- **Exercise brief**:
Where does the word "discriminate" show up in the data? Please find each such line and copy it.

(Beginning of Data provided)

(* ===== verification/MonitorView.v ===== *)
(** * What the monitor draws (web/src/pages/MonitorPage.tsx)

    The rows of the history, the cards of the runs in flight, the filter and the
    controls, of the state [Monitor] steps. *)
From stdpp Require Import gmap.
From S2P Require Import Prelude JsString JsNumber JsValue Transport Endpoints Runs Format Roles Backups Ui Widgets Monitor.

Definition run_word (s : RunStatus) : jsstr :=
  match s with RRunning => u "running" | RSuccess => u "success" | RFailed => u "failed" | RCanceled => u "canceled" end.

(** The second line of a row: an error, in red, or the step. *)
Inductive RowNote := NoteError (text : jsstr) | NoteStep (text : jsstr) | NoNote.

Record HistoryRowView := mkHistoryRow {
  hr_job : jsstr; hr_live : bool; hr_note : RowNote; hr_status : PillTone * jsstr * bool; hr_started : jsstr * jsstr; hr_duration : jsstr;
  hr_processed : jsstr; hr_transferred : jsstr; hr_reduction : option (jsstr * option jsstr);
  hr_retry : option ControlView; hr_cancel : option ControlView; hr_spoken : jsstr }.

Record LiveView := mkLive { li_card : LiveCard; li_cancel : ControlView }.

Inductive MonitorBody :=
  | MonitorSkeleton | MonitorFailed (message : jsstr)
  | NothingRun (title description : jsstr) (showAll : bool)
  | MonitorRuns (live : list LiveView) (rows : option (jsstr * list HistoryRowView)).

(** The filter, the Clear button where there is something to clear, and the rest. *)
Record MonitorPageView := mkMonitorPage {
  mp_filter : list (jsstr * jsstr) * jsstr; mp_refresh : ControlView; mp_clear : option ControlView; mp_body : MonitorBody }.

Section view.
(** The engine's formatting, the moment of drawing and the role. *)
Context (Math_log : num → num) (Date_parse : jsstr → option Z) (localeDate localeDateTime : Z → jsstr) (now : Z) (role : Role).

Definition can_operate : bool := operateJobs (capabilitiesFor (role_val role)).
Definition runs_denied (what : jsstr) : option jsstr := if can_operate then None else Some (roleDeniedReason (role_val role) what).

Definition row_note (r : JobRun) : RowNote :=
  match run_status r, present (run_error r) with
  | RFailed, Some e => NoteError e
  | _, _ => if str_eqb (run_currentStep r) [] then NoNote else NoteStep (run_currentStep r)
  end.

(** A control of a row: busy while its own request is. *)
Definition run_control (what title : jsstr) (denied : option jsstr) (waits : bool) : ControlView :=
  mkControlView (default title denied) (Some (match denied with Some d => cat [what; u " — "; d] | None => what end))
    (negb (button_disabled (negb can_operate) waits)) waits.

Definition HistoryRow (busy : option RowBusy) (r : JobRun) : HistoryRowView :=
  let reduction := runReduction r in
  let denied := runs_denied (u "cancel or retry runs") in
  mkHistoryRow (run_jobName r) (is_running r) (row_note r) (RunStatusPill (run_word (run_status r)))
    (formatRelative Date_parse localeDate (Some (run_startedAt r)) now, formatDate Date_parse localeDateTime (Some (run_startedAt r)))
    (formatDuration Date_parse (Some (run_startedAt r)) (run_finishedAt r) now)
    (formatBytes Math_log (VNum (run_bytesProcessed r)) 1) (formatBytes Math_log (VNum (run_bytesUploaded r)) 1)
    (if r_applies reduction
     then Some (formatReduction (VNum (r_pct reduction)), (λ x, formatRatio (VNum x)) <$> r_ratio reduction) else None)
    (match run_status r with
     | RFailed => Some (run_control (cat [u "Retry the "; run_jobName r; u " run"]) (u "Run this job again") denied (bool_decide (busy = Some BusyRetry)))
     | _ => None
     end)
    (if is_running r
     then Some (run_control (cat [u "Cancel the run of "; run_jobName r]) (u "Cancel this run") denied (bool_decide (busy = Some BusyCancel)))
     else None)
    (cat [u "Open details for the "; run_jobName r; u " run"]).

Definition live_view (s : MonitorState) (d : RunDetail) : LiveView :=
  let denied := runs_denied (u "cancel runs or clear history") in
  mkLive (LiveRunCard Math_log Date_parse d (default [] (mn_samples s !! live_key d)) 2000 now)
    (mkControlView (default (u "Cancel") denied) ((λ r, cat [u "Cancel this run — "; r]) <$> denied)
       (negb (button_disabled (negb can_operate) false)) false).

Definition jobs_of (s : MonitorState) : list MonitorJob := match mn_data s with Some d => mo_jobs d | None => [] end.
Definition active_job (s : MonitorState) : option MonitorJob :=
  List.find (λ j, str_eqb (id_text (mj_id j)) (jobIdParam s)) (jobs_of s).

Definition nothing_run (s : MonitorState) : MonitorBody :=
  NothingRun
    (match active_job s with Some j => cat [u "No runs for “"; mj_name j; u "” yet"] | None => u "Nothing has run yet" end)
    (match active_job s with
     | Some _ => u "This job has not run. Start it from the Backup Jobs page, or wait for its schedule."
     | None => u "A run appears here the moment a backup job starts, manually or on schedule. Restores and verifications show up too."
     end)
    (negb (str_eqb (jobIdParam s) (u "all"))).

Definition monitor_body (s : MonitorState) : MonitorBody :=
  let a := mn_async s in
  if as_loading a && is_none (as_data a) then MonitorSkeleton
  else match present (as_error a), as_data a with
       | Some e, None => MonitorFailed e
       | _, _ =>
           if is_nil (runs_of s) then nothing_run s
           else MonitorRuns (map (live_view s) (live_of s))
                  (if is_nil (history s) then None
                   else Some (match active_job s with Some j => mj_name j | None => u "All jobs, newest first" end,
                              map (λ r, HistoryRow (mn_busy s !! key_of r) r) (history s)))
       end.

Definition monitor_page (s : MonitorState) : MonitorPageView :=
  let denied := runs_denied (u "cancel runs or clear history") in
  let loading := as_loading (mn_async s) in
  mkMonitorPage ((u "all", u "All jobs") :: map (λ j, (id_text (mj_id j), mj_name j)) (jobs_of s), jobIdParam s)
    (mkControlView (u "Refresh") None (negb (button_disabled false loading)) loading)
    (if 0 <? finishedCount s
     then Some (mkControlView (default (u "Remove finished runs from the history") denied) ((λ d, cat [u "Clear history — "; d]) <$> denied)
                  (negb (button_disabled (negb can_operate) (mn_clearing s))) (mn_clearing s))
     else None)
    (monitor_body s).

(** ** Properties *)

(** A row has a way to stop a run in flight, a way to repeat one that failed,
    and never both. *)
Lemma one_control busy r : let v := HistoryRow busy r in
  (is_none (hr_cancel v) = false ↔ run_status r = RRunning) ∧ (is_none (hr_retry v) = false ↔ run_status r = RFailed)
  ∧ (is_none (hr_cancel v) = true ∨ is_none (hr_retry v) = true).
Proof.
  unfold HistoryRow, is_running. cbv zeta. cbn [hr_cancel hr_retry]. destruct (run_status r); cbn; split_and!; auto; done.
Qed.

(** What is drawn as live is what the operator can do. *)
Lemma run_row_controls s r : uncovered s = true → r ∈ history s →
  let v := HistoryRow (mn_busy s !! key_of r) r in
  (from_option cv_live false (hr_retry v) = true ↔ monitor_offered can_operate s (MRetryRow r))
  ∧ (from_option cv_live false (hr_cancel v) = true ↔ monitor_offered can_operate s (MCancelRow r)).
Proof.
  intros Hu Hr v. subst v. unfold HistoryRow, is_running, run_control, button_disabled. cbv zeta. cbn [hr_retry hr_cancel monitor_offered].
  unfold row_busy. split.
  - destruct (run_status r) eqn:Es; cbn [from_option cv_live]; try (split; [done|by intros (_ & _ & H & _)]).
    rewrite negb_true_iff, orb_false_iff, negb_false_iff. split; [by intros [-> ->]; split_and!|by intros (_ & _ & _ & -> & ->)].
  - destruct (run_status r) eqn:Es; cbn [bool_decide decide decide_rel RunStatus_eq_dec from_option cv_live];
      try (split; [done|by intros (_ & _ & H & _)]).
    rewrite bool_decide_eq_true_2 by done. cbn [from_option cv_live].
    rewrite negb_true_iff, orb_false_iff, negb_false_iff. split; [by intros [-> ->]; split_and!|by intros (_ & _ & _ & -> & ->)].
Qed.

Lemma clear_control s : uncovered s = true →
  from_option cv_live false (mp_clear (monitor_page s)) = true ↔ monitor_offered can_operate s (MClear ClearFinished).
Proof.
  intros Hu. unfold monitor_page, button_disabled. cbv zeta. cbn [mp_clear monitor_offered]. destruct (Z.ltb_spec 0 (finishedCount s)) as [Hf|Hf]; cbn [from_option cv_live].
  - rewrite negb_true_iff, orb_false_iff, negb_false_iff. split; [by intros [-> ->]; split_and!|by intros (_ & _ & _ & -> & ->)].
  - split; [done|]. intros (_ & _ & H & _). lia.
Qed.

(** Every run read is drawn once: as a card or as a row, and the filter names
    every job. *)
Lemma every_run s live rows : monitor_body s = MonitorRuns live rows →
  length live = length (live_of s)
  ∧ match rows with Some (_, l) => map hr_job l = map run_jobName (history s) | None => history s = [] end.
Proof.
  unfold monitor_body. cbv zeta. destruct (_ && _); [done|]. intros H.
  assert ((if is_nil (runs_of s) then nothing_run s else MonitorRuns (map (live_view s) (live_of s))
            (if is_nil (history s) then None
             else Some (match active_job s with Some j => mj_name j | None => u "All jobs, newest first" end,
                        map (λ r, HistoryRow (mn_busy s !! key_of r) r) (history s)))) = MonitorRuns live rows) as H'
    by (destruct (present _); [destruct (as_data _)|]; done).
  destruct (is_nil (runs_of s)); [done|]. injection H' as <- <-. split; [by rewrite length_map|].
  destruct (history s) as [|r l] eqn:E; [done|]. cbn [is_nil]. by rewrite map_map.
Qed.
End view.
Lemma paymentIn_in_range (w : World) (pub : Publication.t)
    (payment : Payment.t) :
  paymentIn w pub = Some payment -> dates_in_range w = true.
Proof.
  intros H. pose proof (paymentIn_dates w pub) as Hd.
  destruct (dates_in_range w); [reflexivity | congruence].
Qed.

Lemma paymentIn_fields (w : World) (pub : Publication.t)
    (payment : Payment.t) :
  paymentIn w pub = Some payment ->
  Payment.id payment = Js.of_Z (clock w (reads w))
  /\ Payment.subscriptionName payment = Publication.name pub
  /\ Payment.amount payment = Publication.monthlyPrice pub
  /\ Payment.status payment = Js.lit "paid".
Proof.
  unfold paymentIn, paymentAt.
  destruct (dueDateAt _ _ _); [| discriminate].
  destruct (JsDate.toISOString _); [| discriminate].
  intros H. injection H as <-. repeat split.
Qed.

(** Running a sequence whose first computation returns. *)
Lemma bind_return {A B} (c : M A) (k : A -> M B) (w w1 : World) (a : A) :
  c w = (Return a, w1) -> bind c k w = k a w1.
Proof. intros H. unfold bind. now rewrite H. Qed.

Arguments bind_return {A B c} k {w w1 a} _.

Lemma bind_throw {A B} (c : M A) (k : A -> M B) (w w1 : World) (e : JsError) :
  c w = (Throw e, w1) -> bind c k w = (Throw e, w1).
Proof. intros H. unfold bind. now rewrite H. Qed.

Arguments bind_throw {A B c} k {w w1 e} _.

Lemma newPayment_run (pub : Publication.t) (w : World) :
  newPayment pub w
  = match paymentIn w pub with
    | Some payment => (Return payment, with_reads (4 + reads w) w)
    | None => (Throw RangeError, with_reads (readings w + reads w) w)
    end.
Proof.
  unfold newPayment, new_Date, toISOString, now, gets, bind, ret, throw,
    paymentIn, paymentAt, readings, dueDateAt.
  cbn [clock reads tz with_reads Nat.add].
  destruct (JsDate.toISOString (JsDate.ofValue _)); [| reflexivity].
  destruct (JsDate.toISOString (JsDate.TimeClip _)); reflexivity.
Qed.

(End of Data provided)
(Beginning of Data provided)

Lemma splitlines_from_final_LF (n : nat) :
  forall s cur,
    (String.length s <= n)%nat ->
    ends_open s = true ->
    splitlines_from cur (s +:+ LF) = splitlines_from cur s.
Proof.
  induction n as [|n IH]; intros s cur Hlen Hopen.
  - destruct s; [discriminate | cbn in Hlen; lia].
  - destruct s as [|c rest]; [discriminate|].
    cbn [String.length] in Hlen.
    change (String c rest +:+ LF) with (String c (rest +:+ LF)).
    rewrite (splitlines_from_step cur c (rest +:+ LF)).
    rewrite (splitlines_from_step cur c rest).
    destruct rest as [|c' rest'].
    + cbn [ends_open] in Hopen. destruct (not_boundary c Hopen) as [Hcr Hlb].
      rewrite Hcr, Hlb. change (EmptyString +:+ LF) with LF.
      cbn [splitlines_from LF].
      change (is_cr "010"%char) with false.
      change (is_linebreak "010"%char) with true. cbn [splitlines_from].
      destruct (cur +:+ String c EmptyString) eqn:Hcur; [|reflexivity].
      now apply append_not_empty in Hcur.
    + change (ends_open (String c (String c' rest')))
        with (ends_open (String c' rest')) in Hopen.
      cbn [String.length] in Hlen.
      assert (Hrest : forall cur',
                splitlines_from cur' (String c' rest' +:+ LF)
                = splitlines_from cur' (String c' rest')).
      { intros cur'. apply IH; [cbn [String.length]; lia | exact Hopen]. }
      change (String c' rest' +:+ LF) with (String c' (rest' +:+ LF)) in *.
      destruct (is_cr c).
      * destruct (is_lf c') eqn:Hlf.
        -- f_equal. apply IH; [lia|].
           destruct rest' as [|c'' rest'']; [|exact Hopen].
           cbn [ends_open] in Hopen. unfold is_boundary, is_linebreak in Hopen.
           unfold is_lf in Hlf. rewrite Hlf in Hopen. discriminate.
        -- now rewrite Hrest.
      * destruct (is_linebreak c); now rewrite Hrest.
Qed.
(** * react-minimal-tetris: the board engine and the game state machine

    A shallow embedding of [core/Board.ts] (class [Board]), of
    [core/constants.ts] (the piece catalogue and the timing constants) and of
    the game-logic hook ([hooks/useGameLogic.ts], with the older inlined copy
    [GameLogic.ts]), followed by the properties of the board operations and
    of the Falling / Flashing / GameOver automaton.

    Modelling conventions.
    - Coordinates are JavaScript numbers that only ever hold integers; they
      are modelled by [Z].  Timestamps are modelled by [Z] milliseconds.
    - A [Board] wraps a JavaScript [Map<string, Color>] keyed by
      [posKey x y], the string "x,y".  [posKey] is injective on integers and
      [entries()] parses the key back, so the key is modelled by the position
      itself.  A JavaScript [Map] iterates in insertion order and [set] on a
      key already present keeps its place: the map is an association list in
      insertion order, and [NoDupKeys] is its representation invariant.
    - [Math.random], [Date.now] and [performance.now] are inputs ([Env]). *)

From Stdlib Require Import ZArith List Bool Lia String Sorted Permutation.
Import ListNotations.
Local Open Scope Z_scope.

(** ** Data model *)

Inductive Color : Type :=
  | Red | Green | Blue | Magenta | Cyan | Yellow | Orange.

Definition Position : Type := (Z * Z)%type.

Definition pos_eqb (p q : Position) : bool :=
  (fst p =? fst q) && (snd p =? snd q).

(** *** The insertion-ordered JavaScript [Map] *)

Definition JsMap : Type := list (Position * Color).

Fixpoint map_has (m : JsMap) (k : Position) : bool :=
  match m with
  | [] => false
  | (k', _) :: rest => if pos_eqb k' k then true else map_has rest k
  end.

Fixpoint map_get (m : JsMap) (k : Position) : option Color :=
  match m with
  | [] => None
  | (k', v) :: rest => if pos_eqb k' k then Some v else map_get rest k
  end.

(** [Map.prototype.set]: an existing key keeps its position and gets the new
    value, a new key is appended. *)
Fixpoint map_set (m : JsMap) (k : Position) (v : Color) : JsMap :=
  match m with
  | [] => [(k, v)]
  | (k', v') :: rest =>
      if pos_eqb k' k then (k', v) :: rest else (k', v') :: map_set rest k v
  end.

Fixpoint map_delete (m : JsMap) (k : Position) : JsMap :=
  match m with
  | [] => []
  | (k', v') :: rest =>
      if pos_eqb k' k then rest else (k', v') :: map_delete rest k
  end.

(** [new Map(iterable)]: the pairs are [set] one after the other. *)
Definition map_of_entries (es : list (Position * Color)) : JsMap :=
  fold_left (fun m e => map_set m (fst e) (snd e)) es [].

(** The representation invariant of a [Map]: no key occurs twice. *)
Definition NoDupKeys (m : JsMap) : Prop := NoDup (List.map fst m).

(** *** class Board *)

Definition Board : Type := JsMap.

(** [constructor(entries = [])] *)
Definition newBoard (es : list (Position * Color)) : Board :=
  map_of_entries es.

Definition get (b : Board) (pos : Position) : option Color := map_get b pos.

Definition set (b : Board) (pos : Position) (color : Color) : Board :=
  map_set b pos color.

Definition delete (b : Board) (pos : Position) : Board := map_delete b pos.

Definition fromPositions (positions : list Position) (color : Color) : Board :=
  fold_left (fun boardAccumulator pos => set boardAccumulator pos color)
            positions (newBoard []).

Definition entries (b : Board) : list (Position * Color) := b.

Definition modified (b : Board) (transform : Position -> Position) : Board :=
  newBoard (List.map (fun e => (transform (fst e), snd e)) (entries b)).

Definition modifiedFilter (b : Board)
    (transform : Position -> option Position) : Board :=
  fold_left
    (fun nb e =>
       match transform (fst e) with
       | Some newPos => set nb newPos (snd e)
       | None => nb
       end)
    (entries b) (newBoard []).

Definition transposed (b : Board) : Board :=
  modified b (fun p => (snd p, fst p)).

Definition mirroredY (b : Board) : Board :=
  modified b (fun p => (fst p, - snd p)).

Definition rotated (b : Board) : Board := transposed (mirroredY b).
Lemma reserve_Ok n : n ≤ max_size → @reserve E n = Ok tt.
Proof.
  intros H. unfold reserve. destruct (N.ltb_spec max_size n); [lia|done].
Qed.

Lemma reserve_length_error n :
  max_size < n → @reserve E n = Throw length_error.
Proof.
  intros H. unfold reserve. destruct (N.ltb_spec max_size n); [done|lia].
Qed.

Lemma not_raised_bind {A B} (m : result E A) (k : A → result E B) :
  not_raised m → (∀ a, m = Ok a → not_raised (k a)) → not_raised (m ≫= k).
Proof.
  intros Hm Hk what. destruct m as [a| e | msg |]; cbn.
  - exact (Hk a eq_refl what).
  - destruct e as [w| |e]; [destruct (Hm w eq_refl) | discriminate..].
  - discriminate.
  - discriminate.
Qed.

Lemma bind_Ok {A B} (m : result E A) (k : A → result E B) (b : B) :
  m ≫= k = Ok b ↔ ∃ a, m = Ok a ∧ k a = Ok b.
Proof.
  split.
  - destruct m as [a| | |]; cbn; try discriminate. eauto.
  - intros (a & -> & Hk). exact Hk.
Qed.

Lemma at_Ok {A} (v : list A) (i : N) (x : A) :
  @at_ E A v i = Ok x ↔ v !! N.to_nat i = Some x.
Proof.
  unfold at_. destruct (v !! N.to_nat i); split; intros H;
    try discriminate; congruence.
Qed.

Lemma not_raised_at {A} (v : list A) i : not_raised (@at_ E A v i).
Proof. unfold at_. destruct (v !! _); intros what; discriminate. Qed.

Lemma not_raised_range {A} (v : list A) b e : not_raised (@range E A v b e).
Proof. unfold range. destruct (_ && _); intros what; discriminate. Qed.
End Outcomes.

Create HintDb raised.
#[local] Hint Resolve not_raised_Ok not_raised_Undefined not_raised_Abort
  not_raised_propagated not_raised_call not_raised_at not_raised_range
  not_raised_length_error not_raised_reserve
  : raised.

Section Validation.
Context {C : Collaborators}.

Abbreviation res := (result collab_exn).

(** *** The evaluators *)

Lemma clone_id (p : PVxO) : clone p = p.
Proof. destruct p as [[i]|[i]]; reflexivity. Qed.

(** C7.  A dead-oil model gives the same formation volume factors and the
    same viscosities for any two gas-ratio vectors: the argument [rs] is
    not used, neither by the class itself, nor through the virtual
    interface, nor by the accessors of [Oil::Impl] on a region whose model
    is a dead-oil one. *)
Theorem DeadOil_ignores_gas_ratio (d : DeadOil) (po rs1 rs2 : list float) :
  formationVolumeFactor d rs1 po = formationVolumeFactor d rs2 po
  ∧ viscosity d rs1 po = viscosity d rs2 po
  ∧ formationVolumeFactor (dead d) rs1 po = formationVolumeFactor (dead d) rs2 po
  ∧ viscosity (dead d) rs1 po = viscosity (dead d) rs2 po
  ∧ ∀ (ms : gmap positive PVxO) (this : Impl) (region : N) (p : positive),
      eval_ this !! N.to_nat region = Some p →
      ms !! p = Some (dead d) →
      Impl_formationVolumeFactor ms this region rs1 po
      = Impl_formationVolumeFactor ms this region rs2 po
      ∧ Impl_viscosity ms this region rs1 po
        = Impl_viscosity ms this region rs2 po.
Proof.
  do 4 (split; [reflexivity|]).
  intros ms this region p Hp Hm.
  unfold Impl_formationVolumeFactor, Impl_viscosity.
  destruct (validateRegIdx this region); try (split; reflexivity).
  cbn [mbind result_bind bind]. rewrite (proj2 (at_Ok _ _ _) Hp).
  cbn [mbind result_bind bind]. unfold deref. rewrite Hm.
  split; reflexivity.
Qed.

(End of Data provided)

- **Answer area**:
  destruct (dueDateAt _ _ _); [| discriminate].
  destruct (JsDate.toISOString _); [| discriminate].
  - destruct s; [discriminate | cbn in Hlen; lia].
  - destruct s as [|c rest]; [discriminate|].
           unfold is_lf in Hlf. rewrite Hlf in Hopen. discriminate.
  - destruct e as [w| |e]; [destruct (Hm w eq_refl) | discriminate..].
  - discriminate.
  - discriminate.
  - destruct m as [a| | |]; cbn; try discriminate. eauto.
    try discriminate; congruence.
Proof. unfold at_. destruct (v !! _); intros what; discriminate. Qed.
Proof. unfold range. destruct (_ && _); intros what; discriminate. Qed.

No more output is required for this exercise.